Wie weit werden die Renditen noch in das negative Terrain vordringen?
Eine Rendite von -0,7 Prozent für 10-jährige deutsche Staatsanleihen war für die allermeisten Marktteilnehmer vor wenigen Jahren schlicht nicht vorstellbar. Heute ist dies Realität und die Frage lautet, wie weit können die Renditen noch in den negativen Bereich vordringen?
Bei Geldanlagen mit kurzen Laufzeiten beantworten die Notenbanken mit ihrer Geldpolitik diese Frage. Für den Euro-Raum also die Europäische Zentralbank (EZB). Hier wissen wir, dass die EZB gewillt ist, den Einlagensatz noch weiter abzusenken – von aktuell -0,4% auf möglicherweise -0,6%.
Die EZB will sich damit gegen die schwachen Konjunkturaussichten in der Euro-Zone stemmen. Ob allerdings eine weitere Zinssenkung überhaupt noch Nutzen stiftet oder bereits jetzt die negativen Nebenwirkungen dieser Zinspolitik überwiegt, wird dieser Tage von Fachleuten sehr kontrovers diskutiert. Der Vorwurf der verdeckten Staatsfinanzierung durch neue Anleihekaufprogramme der Notenbank, ist kaum von der Hand zu weisen. Und durch solche Anleihekaufprogramme (QE – Quantitative Easing) beeinflusst die EZB auch die Renditen bei lange laufenden Anleihen.
Absurdistan läßt grüßen!
Niemals zuvor waren die Renditen Griechenlands und Italiens der Null-Limie so nahe wie jetzt. Und wer weiß, vielleicht wird dieser Rubikon überschritten, nichts lässt sich derzeit ausschließen. Risiken werden nicht mehr gesehen. Offenbar sind die Marktteilnehmer der Meinung, dass Staatspleiten ein Relikt aus der Vergangenheit sind und 132% Verschuldungsquote Italiens (in Relation zum Bruttoinlandsprodukt) überhaupt kein Problem darstellt.
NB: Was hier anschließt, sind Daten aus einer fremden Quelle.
(** X2. Wrapping is stable: a line of the output, wrapped on its own with
    the same measure and [max_width], comes back as that one line. *)
Theorem wrap_text_line_stable (measure : string -> Z) (max_width : Z)
    (text line : string) :
  In line (wrap_text measure max_width text) ->
  wrap_text measure max_width line = [line].
Proof.
  intros Hin.
  destruct (split text) as [|first ws] eqn:E.
  { unfold wrap_text in Hin. rewrite E in Hin.
    destruct Hin as [<-|[]]. reflexivity. }
  assert (Hne : split text <> []) by congruence.
  destruct (wrap_text_packed measure max_width text Hne)
    as (gs & Hmap & Hcat & _ & Hgrown & Hgs).
  rewrite Hmap in Hin. apply in_map_iff in Hin as (g & <- & Hin).
  pose proof (group_words text gs g Hcat Hin) as Hws.
  rewrite List.Forall_forall in Hgrown, Hgs.
  specialize (Hgrown g Hin). specialize (Hgs g Hin).
  unfold wrap_text. rewrite (split_join g Hws).
  destruct g as [|w g]; [congruence|].
  apply (wrap_loop_grown measure max_width g [w] []); [discriminate | exact Hgrown].
Qed.

Lemma wrap_text_line_stable_witness :
  In "HELLO WORLD" (wrap_text (fun s => len s * 10) 139 "HELLO WORLD FOO")
  /\ wrap_text (fun s => len s * 10) 139 "HELLO WORLD" = ["HELLO WORLD"].
Proof.
  assert (Hin : In "HELLO WORLD" (wrap_text (fun s => len s * 10) 139 "HELLO WORLD FOO"))
    by (left; reflexivity).
  split; [exact Hin|].
  exact (wrap_text_line_stable (fun s => len s * 10) 139 "HELLO WORLD FOO" "HELLO WORLD" Hin).
Defined.

(** X3. The output is never empty and never has more lines than the text
    has tokens (one line for a text without tokens). *)
Theorem wrap_text_line_count (measure : string -> Z) (max_width : Z) (text : string) :
  (1 <= length (wrap_text measure max_width text)
   <= Nat.max 1 (length (split text)))%nat.
Proof.
  destruct (split text) as [|first ws] eqn:E.
  { unfold wrap_text. rewrite E. cbn. lia. }
  assert (Hne : split text <> []) by congruence. rewrite <- E.
  destruct (wrap_text_groups measure max_width text Hne) as (gs & -> & Hcat & Hall).
  rewrite length_map, <- Hcat.
  assert (Hgs : Forall (fun g => g <> []) gs).
  { eapply Forall_impl; [exact Hall|]. now intros g [Hg _]. }
  pose proof (length_concat_nonempty gs Hgs).
  destruct gs as [|g gs]; [cbn in Hcat; congruence | cbn in *; lia].
Qed.

(** X4. Wrapping the lines joined with single spaces gives the same lines
    again. *)
Theorem wrap_text_rejoin (measure : string -> Z) (max_width : Z) (text : string) :
  wrap_text measure max_width (join " " (wrap_text measure max_width text))
  = wrap_text measure max_width text.
Proof.
  unfold wrap_text at 1.
  rewrite (split_join_wrap_text measure max_width text). reflexivity.
Qed.

(** X5. When no line that holds a separator fits, every word of the text
    is a line of its own, in order. *)
Theorem wrap_text_one_word_per_line (measure : string -> Z) (max_width : Z)
    (text : string) :
  split text <> [] ->
  (forall s, has_space s = true -> max_width < measure s) ->
  wrap_text measure max_width text = split text.
Proof.
  intros Hne Hnone. unfold wrap_text.
  destruct (split text) as [|first ws]; [congruence|].
  now rewrite wrap_loop_none_fits.
Qed.

Lemma wrap_text_one_word_per_line_witness :
  split "A BB  CCC" <> []
  /\ (forall s, has_space s = true -> 0 < (fun s => len s * 10) s)
  /\ wrap_text (fun s => len s * 10) 0 "A BB  CCC" = split "A BB  CCC".
Proof.
  assert (Hnone : forall s, has_space s = true -> 0 < (fun s => len s * 10) s).
  { intros [|c s] Hs; [discriminate|]. unfold len. cbn [String.length]. lia. }
  split; [vm_compute; discriminate|]. split; [exact Hnone|].
  apply (wrap_text_one_word_per_line (fun s => len s * 10) 0 "A BB  CCC");
    [vm_compute; discriminate | exact Hnone].
Defined.

(** X6. With a measure that never shrinks when text is appended, a text
    whose tokens joined by single spaces fit in [max_width] is wrapped to
    that one line. *)
Theorem wrap_text_single_line (measure : string -> Z) (max_width : Z)
    (text : string) :
  split text <> [] ->
  (forall s t, measure s <= measure (s +:+ t)) ->
  measure (join " " (split text)) <= max_width ->
  wrap_text measure max_width text = [join " " (split text)].
Proof.
  intros Hne Hmono Hfit. unfold wrap_text.
  destruct (split text) as [|first ws]; [congruence|].
  apply (wrap_loop_grown measure max_width ws [first] []); [discriminate|].
  intros k [Hlo _].
  destruct (join_take_prefix " " (first :: ws) k) as (suffix & E); [lia|].
  cbn [app] in *. rewrite E in Hfit. specialize (Hmono (join " " (take k (first :: ws))) suffix).
  lia.
Qed.

Lemma wrap_text_single_line_witness :
  split " HELLO   WORLD " <> []
  /\ wrap_text (fun s => len s * 10) 139 " HELLO   WORLD " = ["HELLO WORLD"].
Proof.
  split; [vm_compute; discriminate|].
  apply (wrap_text_single_line (fun s => len s * 10) 139 " HELLO   WORLD ").
  - vm_compute; discriminate.
  - intros s t. unfold len. induction s as [|c s IH]; [cbn; lia|].
    rewrite app_cons. cbn [String.length]. lia.
  - vm_compute; discriminate.
Defined.

(** ** More about the store and the handlers *)

Module ServingFacts.
Import Str StrFacts Clock ClockFacts Store Handler StoreFacts HandlerFacts.
(** One iteration of the pixel loop writes one cell of the result. *)
Lemma pixel_body_run (s0 : store) lk lpg lpin lres k pg pin a p h w sigma_range i j :
  lres ≠ lk → lres ≠ lpg → lres ≠ lpin →
  s0 !! lk = Some k → s0 !! lpg = Some pg → s0 !! lpin = Some pin →
  rect (2 * p + 1) (2 * p + 1) k →
  rect (h + 2 * p) (w + 2 * p) pg → rect (h + 2 * p) (w + 2 * p) pin →
  rect h w a → i < h → j < w →
  pixel_body lk lpg lpin lres p sigma_range (p + i) (p + j) (<[lres := a]> s0)
  = (<[lres := set2 a i j (body_value k pg pin p sigma_range (p + i) (p + j))]> s0,
     inr tt).
Proof.
  intros Hk Hpg Hpin Hlk Hlpg Hlpin Hrk Hrpg Hrpin Ha Hi Hj.
  unfold pixel_body, body_value, combined_at.
  erewrite bind_ok; last by (apply load_ok; rewrite lookup_insert_ne).
  erewrite bind_ok; last by (apply load_ok; rewrite lookup_insert_ne).
  destruct (get2_is_Some _ _ pg (p + i) (p + j) Hrpg) as [c Hc]; [lia|lia|].
  erewrite bind_ok; last by apply getitem_ok.
  erewrite bind_ok; last by (apply load_ok; rewrite lookup_insert_ne).
  rewrite Hc. simpl default.
  pose proof (rect_window p h w pg i j Hrpg Hi Hj) as Hgw.
  pose proof (rect_window p h w pin i j Hrpin Hi Hj) as Hiw.
  pose proof (rect_range_kernel sigma_range _ _ _ c Hgw) as Hrk'.
  erewrite bind_ok; last by (eapply np_mul_run; [done|done|lia]).
  erewrite bind_ok; last first.
  { eapply np_mul_run; [done| |lia].
    unfold renormalize. apply rect_fmap2. by apply rect_zip_with2. }
  set (v := np_sum _). clearbody v.
  replace (p + i - p) with i by lia.
  replace (p + j - p) with j by lia.
  apply setitem_insert. by apply (get2_is_Some h w).
Qed.

Lemma fresh_ne (s : store) l : is_Some (s !! l) → fresh (dom s) ≠ l.
Proof. intros [a Ha] <-. by rewrite fresh_lookup in Ha. Qed.

Lemma np_pad_edge_run h w a p (s : store) :
  rect h w a → 0 < h → 0 < w →
  np_pad_edge p a s = (<[fresh (dom s) := pad_edge p a]> s, inr (fresh (dom s))).
Proof.
  intros Ha Hh Hw. unfold np_pad_edge.
  rewrite (rect_shape0 _ _ _ Ha), (rect_shape1 _ _ _ Ha Hh).
  destruct (decide _) as [[_ [?|?]]|_]; [lia|lia|done].
Qed.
Der Markt spielt aktuell die Situation, dass die Schulden der einzelnen Euro-Staaten schon längst in einem allgemeinen Topf stecken und wir Bundesbürger auch den Kopf für zum Beispiel die Italiener (und deren Dolce Vita, deren Steuergeschenke nach Wahlen….) hinhalten. Als Bürger wurden wir hierzu nie gefragt. Genausowenig haben die Bürger die wahnwitzige EZB-Politik legitimiert. Aber die Rechnung wird uns eines Tages präsentiert werden und auch dann werden wir vermutlich vorher wieder nicht gefragt werden.
Der langjährige Trend zu sehr tiefen Zinsen ist nachvollziehbar
Für den grundsätzlichen Trend der fallenden Renditen seit vielen Jahren gibt es gute Argumente. Die Globalisierung, die technische Revolution, die Produktivitätssteigerung und die alternde globale Gesellschaft ließen die Infaltion deutlich schrumpfen und sind die Hauptgründe für diese Entwicklung. Eine generelle Umkehr dieses Trends – also die große Zinswende – ist nicht in Sicht und per Saldo sind weitere Renditerückgänge durchaus denkbar.
Allerdings sehen wir in den vergangenen zwei Monaten eine gewisse Übertreibung der Märkte und eine temporäre Gegenbewegung mit Renditeanstiegen halten wir für wahrscheinlich.